CurzonDax · 08/09/2021 10:26

I'm sorry your mum reacted this way OP. However, it's not surprising - in her mind, you have let her down, and she got angry/upset with that. That's fair enough, but then she also needs to realise that you have the right to be equally angry/upset that she has let you down. Helping each other out works both ways.

(P,S - I'm really pleased you said that to her; I would have done exactly the same!)

Mummyoflittledragon · 08/09/2021 10:27

Well done! I hope you’re feeling a lot better for that. I expect she will manage to find someone to help her out. If she’s able to go on holiday, why can’t she get her own shopping or take a taxi to appointments etc?

rookiemere · 08/09/2021 10:34

Why is she unable to get her own milk ? I've set my DPs up with milk deliveries I'd send her a telephone number for that.
Sounds like she needs to learn to be more self sufficient. I presume she's not very elderly as you have young DCs, so if she's well enough to be holidaying with friends then she needs to be setting up online shopping or taking buses or taxis.

Hertsgirl10 · 08/09/2021 10:35

Good for you to stand up for yourself. Your mum is the selfish one here, not you.

timeisnotaline · 08/09/2021 10:42

I bet you feel better for saying something!!

Delatron · 08/09/2021 10:48

It’s good you said something. I would reiterate though so she doesn’t just think you’re being unhelpful for no reason. I’m hoping she got the reference to the neighbours kids but you never know.

I think it’s important to spell it out to her how much this course means to you, how she agreed months ago and it’s really out of order to place friend’s neighbours kids above her own grandchildren. How you are now scrabbling around for childcare, the kids may miss school as you have to send to in-laws. She needs to see the consequences of her actions. Then see her response.

Just saying you won’t help gives her the upper hand I think.

tickledtiger · 08/09/2021 10:53

Yanbu I think your strategy of avoiding her for a bit is good.

Wishihadanalgorithm · 08/09/2021 10:58

OP, I think you were absolutely right to say no and even better that you explained why. As a PP said, always remind your mum why you won’t help her so she is clear that her actions have consequences, she cannot expect you to drop everything for her when she has gone back on a promise to help you with such an important matter.
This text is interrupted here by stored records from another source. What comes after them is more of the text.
(** C3, against the claim: with a converter that never exits there is no
    grace period after which [flush] is over, by a return or by an error. *)
Lemma flush_has_no_grace_period :
  ¬ ∃ grace : nat, ∀ t : nat, (grace ≤ t)%nat -> (flush hung t).2 ≠ Blocked.
Proof. intros [grace H]. by apply (H grace). Qed.

End FrameSink.

(** ** The capture loops and their cleanup *)

Section Lifecycle.

Import Config Control.

Lemma attempt_all (fails : effect -> bool) (steps : list effect) :
  Forall (λ e, fails e = false) steps -> attempt fails steps = (steps, false).
Proof.
  induction 1 as [|e steps He _ IH]; [done|].
  cbn. by rewrite He, IH.
Qed.

Lemma attempt_first_failure (fails : effect -> bool)
    (pre post : list effect) (e : effect) :
  Forall (λ x, fails x = false) pre -> fails e = true ->
  attempt fails (pre ++ e :: post) = (pre ++ [e], true).
Proof.
  intros Hpre He. induction Hpre as [|x pre Hx _ IH].
  - cbn. by rewrite He.
  - cbn. by rewrite Hx, IH.
Qed.

(** The shape of every end of a run: the flag is set back first, then come
    the cleanup steps that were called. *)
Lemma finish_ended {L} (fails : effect -> bool) (e : loop_end L)
    (s : state) (propagates : bool) :
  finish fails e = Ended s propagates ->
  whileMove s = true
  ∧ ∃ s0 pending,
      trace s = trace s0 ++ whileMove_True :: (attempt fails cleanup).1
      ∧ propagates = (attempt fails cleanup).2 || pending
      ∧ water s = water s0 ∧ look s = look s0
      ∧ match e with
        | Looping _ _ => False
        | Left s1 | Interrupted s1 => s1 = s0 ∧ pending = false
        | Faulted s1 => s1 = s0 ∧ pending = true
        end.
Proof.
  unfold finish, finally.
  destruct e as [l s1|s1|s1|s1]; [done|..];
    destruct (attempt fails cleanup) as [called raised];
    intros [= <- <-]; (split; [done|]);
    [exists s1, false|exists s1, false|exists s1, true]; cbn;
    by rewrite <- app_assoc.
Qed.

Lemma finish_cleanup {L} (fails : effect -> bool) (e : loop_end L)
    (s : state) (propagates : bool) :
  finish fails e = Ended s propagates ->
  ∃ before called,
    trace s = before ++ whileMove_True :: called
    ∧ (Forall (λ e, fails e = false) cleanup -> called = cleanup)
    ∧ (∀ pre e post, cleanup = pre ++ e :: post ->
         Forall (λ x, fails x = false) pre -> fails e = true ->
         called = pre ++ [e] ∧ propagates = true)
    ∧ joined cleanup = reverse (started startup).
Proof.
  intros (_ & s1 & pending & Ht & Hp & _)%finish_ended.
  exists (trace s1), (attempt fails cleanup).1. split; [done|].
  split; [|split; [|done]].
  - intros Hok. by rewrite attempt_all.
  - intros pre e' post Hc Hpre He. rewrite Hp.
    rewrite Hc, attempt_first_failure by done. done.
Qed.

(** [autoLook] cleans up as [main] does. *)
Lemma autoLook_cleanup (fails : effect -> bool) (schedule : list tick)
    (s0 s : state) (propagates : bool) :
  autoLook fails schedule s0 = Ended s propagates ->
  ∃ before called,
    trace s = before ++ whileMove_True :: called
    ∧ (Forall (λ e, fails e = false) cleanup -> called = cleanup)
    ∧ (∀ pre e post, cleanup = pre ++ e :: post ->
         Forall (λ x, fails x = false) pre -> fails e = true ->
         called = pre ++ [e] ∧ propagates = true)
    ∧ joined cleanup = reverse (started startup).
Proof. unfold autoLook. apply finish_cleanup. Qed.

(** C4, as the code has it.  When a run of [main] ends, the cleanup steps
    are called one after the other: stop the recording, join the broadcast
    thread, shut down the HTTP and then the websocket server, join the HTTP
    and then the websocket thread -- the joins reverse the order of the
    starts.  If none raises, all six are called.  A step that raises is the
    last one called, and the exception leaves [main]. *)
Theorem cleanup_runs_until_first_failure
    (fails : effect -> bool) (schedule : list tick) (s0 s : state)
    (propagates : bool) :
  main fails schedule s0 = Ended s propagates ->
  ∃ before called,
    trace s = before ++ whileMove_True :: called
    ∧ (Forall (λ e, fails e = false) cleanup -> called = cleanup)
    ∧ (∀ pre e post, cleanup = pre ++ e :: post ->
         Forall (λ x, fails x = false) pre -> fails e = true ->
         called = pre ++ [e] ∧ propagates = true)
    ∧ joined cleanup = reverse (started startup).
Proof. unfold main. apply finish_cleanup. Qed.

Lemma cleanup_runs_until_first_failure_witness :
  ∃ before called,
    trace {| whileMove := true; water := false; look := false;
             trace := startup ++ [whileMove_True; stop_recording;
                                  thread_join broadcast_thread] |}
      = before ++ whileMove_True :: called
    ∧ (Forall (λ e, bool_decide (e = thread_join broadcast_thread) = false)
         cleanup -> called = cleanup)
    ∧ (∀ pre e post, cleanup = pre ++ e :: post ->
         Forall (λ x, bool_decide (x = thread_join broadcast_thread) = false)
           pre ->
         bool_decide (e = thread_join broadcast_thread) = true ->
         called = pre ++ [e] ∧ true = true)
    ∧ joined cleanup = reverse (started startup).
Proof.
  apply (cleanup_runs_until_first_failure
           (λ e, bool_decide (e = thread_join broadcast_thread))
           [Capture 7; External (call_setWhileMove false)] initial).
  reflexivity.
Defined.

(** C4, against the claim: when stopping the recording raises, no thread
    is joined and no server is shut down, and the exception leaves
    [main]. *)
Lemma cleanup_is_not_best_effort :
  main (λ e, bool_decide (e = stop_recording))
       [Capture 7; External (call_setWhileMove false)] initial
  = Ended {| whileMove := true; water := false; look := false;
             trace := startup ++ [whileMove_True; stop_recording] |}
          true.
Proof. reflexivity. Qed.

(** A stop request or an interrupt at the end of a schedule takes the run
    out of its loop. *)
Lemma loop_leaves {L} (body : Q -> L -> state -> L * state)
    (schedule : list tick) (last : tick) (l l' : L) (s s' : state) :
  last = External (call_setWhileMove false) ∨ last = Interrupt ->
  loop body (schedule ++ [last]) l s ≠ Looping l' s'.
Proof.
  intros Hlast. revert l s.
  induction schedule as [|[c|score| |] schedule IH]; intros l s; cbn.
  - by destruct Hlast as [-> | ->].
  - apply IH.
  - destruct (whileMove s); [|done].
    destruct (body score l s) as [l1 s1]. apply IH.
  - done.
  - done.
Qed.

Lemma finish_resets {L} (fails : effect -> bool) (e : loop_end L) :
  match finish fails e with
  | Ended s _ => getWhileMove s = true
  | StillRunning _ => ∃ l s, e = Looping l s
  end.
Proof.
  destruct (finish fails e) as [s|s p] eqn:He.
  - destruct e as [l s1|s1|s1|s1]; [by eexists _, _|..];
      cbn in He; unfold finally in He;
      by destruct (attempt fails cleanup).
  - by apply finish_ended in He as [? _].
Qed.

Lemma run_leaves {L} (fails : effect -> bool)
    (body : Q -> L -> state -> L * state)
    (schedule : list tick) (last : tick) (l : L) (s0 : state) :
  last = External (call_setWhileMove false) ∨ last = Interrupt ->
  ∃ s p, finish fails (loop body (schedule ++ [last]) l s0) = Ended s p
         ∧ getWhileMove s = true.
Proof.
  intros Hlast.
  pose proof (finish_resets fails (loop body (schedule ++ [last]) l s0)) as H.
  destruct (finish fails _) as [s|s p].
  - destruct H as (l' & s' & H). by apply loop_leaves in H.
  - by exists s, p.
Qed.

(** C10.  However a run of [main] or [autoLook] ends, the flag reads true
    afterwards; and a run does end when [setWhileMove(False)] is called or
    a keyboard interrupt arrives, so the request that stopped the run is
    gone once the run is over. *)
Theorem run_end_sets_whileMove_back
    (fails : effect -> bool) (schedule : list tick) (s0 : state) :
  match main fails schedule s0 with
  | Ended s _ => getWhileMove s = true
  | StillRunning _ => True
  end
  ∧ match autoLook fails schedule s0 with
    | Ended s _ => getWhileMove s = true
    | StillRunning _ => True
    end
  ∧ (∃ s p, main fails (schedule ++ [External (call_setWhileMove false)]) s0
            = Ended s p ∧ getWhileMove s = true)
  ∧ (∃ s p, main fails (schedule ++ [Interrupt]) s0 = Ended s p
            ∧ getWhileMove s = true)
  ∧ (∃ s p, autoLook fails (schedule ++ [External (call_setWhileMove false)]) s0
            = Ended s p ∧ getWhileMove s = true)
  ∧ (∃ s p, autoLook fails (schedule ++ [Interrupt]) s0 = Ended s p
            ∧ getWhileMove s = true).
Proof.
  unfold main, autoLook. repeat split.
  - pose proof (finish_resets fails
      (loop main_body schedule locals0 (emit startup s0))) as H.
    by destruct (finish fails _).
  - pose proof (finish_resets fails
      (loop autoLook_body schedule zeros (emit startup s0))) as H.
    by destruct (finish fails _).
  - apply run_leaves. by left.
  - apply run_leaves. by right.
  - apply run_leaves. by left.
  - apply run_leaves. by right.
Qed.

(** ** The intent flags *)

Lemma single_answers_one_intent (score : Q) (s : state) :
  answers_one_intent s (single score s).
Proof.
  unfold answers_one_intent, single.
  destruct s as [wm w l tr]; cbn.
  split; [by destruct l, w; try destruct (dry _)|].
  split; [by intros ->|].
  split; [|by intros -> ->].
  intros -> ->. repeat split; destruct (dry _); cbn;
    rewrite <- ?app_assoc; eauto.
Qed.

Lemma autoLook_body_answers_one_intent (score : Q) (w : window) (s : state) :
  answers_one_intent s (autoLook_body score w s).2.
Proof.
  unfold answers_one_intent, autoLook_body.
  destruct s as [wm wa l tr]; cbn.
  split; [by destruct l, wa; try destruct (dry _)|].
  split; [by intros ->|].
  split; [|by intros -> ->].
  intros -> ->. repeat split; destruct (dry _); cbn;
    rewrite <- ?app_assoc; eauto.
Qed.

(** The loop of [main] never assigns [water]. *)
Lemma main_body_keeps_water (score : Q) (l : locals) (s : state) :
  water (main_body score l s).2 = water s.
Proof.
  unfold main_body. cbn.
  destruct (if forallb _ _ then _ else _); [|done].
  destruct (look s); cbn; by destruct (_ && _).
Qed.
BorderlineHappy · 08/09/2021 11:09

You where right to say that.
But have you got childcare sorted

Mumontour85 · 08/09/2021 11:10

You're not unreasonable to be upset, but don't stop helping your mum out!
Is there not an afternoon club? A school club, a friend of yours or your kids or something? I can't see your mum being the only option.
If she really is, then your partner needs to step up - this course is super important to you and your career progression so he needs to work something out re childcare for those few days.
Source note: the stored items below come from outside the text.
(** * Conversation orchestration of the "Brainteaser of the Day" bot

    A shallow embedding of the orchestration core of the bot:
    - [LLM]: the per-thread operation queue of [src/llm.ts]
      ([enqueueOperation], [processQueue]) and the run driver [runAssistant];
    - [Bot]: the chat-to-thread map of the bot class ([getThreadId],
      [addMessage], [response]);
    - [DiscordInterface]: the subscription list, the activation of direct
      message channels and the broadcast of [src/discord_interface.ts].

    Conventions.  JavaScript runs every job to completion; the only points at
    which another job may run are the [await]s.  Asynchronous code is therefore
    cut at its [await]s: each piece between two [await]s is a function on the
    state, and a schedule is a list of such pieces.  Objects used as
    dictionaries ([Record<string, _>]) are finite maps keyed by strings.
    The keys of the threads, queues and promises are Discord snowflakes and
    OpenAI identifiers, and those of the assistants are three fixed names:
    none of them names a property inherited from [Object.prototype].  The
    names of tools are sent by the service, and [LLM.callTool] reads the
    object of tools as the program does, inherited functions included.  A
    rejected promise or a thrown value is identified with the
    text that [String(error)] yields for it, which is all the program ever
    does with one.  What [console.log] and [console.error] print is left
    out. *)

From stdpp Require Import gmap strings list.

(** ** Settled promises *)

Inductive Settled (A : Type) : Type :=
| Fulfilled (value : A)
| Rejected (error : string).
Arguments Fulfilled {A} value.
Arguments Rejected {A} error.

Definition isRejected {A} (r : Settled A) : bool :=
  match r with Rejected _ => true | Fulfilled _ => false end.

(** * The serialized queue of [LLM] *)

Module Queue.

(** A queued operation is a closure; the model names each one by the rank of
    its [enqueueOperation] call. *)
Definition OpId := nat.

(** Control state of the async arrow function of [processQueue] (the block
    whose promise is stored in [processingPromise]): suspended at
    [await operation()], woken by the settled operation but not yet resumed,
    or returned.  Its promise is pending in the first two states and
    fulfilled in the third. *)
Inductive AsyncBlock : Type :=
| Awaiting (op : OpId)
| Resuming
| Returned.

Inductive Event : Type :=
| Enqueued (key : string) (op : OpId)
| Started (key : string) (op : OpId)
| Finished (key : string) (op : OpId) (r : Settled string)
| Delivered (op : OpId) (r : Settled string).

(** The two private fields of [LLM], the number of operations submitted so
    far, and the history of what happened.  [processingPromise] holds
    [Some None] where the source holds [null]. *)
Record LLM : Type := mkLLM {
  operationQueue : gmap string (list OpId);
  processingPromise : gmap string (option AsyncBlock);
  submitted : nat;
  trace : list Event
}.

Definition init : LLM := mkLLM ∅ ∅ 0 [].

(** [if (this.processingPromise[threadId])]: a promise is truthy, [null] and
    [undefined] are not. *)
Definition truthy (p : option (option AsyncBlock)) : bool :=
  match p with Some (Some _) => true | _ => false end.

(** The queue under a key; the source only reads it after [enqueueOperation]
    has created it. *)
Definition queueOf (s : LLM) (k : string) : list OpId :=
  default [] (operationQueue s !! k).

(** The async block from its entry or from a resumption up to its next
    [await] (lines 30-39): either the queue is empty and the block returns,
    or the first operation is shifted out and called. *)
Definition runBlock (k : string) (s : LLM) : LLM :=
  match queueOf s k with
  | [] =>
      mkLLM (operationQueue s) (<[k := Some Returned]> (processingPromise s))
            (submitted s) (trace s)
  | op :: rest =>
      mkLLM (<[k := rest]> (operationQueue s))
            (<[k := Some (Awaiting op)]> (processingPromise s))
            (submitted s) (trace s ++ [Started k op])
  end.

(** [processQueue] up to its first [await] (lines 21-43).  With a promise in
    place the call only waits for it and returns; otherwise it starts the
    async block and stores its promise. *)
Definition processQueue (k : string) (s : LLM) : LLM :=
  if truthy (processingPromise s !! k) then s else runBlock k s.

(** [enqueueOperation] (lines 49-64): the executor of the new promise runs at
    once; it creates the queue if need be, pushes the wrapped operation and
    calls [processQueue]. *)
Definition enqueueOperation (k : string) (s : LLM) : LLM :=
  let op := submitted s in
  processQueue k
    (mkLLM (<[k := queueOf s k ++ [op]]> (operationQueue s))
           (processingPromise s) (S op) (trace s ++ [Enqueued k op])).

(** The operation awaited by the block under [k] settles with [r]: the
    wrapper of lines 54-61 hands [r] to [resolve] or [reject] of the promise
    returned to the caller that enqueued it, and returns normally, so the
    [catch] of lines 35-37 never sees an error; the block is woken. *)
Definition settle (k : string) (r : Settled string) (s : LLM) : option LLM :=
  match processingPromise s !! k with
  | Some (Some (Awaiting op)) =>
      Some (mkLLM (operationQueue s)
                  (<[k := Some Resuming]> (processingPromise s))
                  (submitted s)
                  (trace s ++ [Finished k op r; Delivered op r]))
  | _ => None
  end.

(** The woken block runs on: back to the loop test. *)
Definition resume (k : string) (s : LLM) : option LLM :=
  match processingPromise s !! k with
  | Some (Some Resuming) => Some (runBlock k s)
  | _ => None
  end.

(** The continuation of the [processQueue] call that started the block
    (lines 45-46): once the block's promise is fulfilled it stores [null]. *)
Definition clear (k : string) (s : LLM) : option LLM :=
  match processingPromise s !! k with
  | Some (Some Returned) =>
      Some (mkLLM (operationQueue s) (<[k := None]> (processingPromise s))
                  (submitted s) (trace s))
  | _ => None
  end.

(** One job of the event loop that touches the queue. *)
Inductive Job : Type :=
| Enqueue (key : string)
| Settle (key : string) (r : Settled string)
| Resume (key : string)
| Clear (key : string).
ClaryFairchild · 08/09/2021 11:15

Way to go Op!!! Thanks

So glad you made it clear to your (not so D)M how upset you are with her. Please don't let her guilt you into running around after her again. She can pay to get her lawns mowed, shopping can be done online. YOU are prepping for a promotion and more responsibility!!!

If you need to remind yourself why you need to stand up to her, come back to this thread every now and then and you will remember why you need to be firm with her!!

SirChenjins · 08/09/2021 11:16

@Mumontour85

You're not unreasonable to be upset, but don't stop helping your mum out! Is there not an afternoon club? A school club, a friend of yours or your kids or something? I can't see your mum being the only option. If she really is, then your partner needs to step up - this course is super important to you and your career progression so he needs to work something out re childcare for those few days.
The OP has already explained why her DH can’t do the childcare.

Why does he ‘need’ to work something out anyway? It’s a joint ongoing problem they have.

MattyGroves · 08/09/2021 11:22

Why can't she get a pint of milk without your help anyway?

Sally872 · 08/09/2021 11:35

Perfect response OP.

I would also keep kids off school and send to MIL if it comes to it. You didn't plan that to be the option but now as course booked and childcare fallen through I think it is the best option rather than letting employer down and missing out on chance of promotion.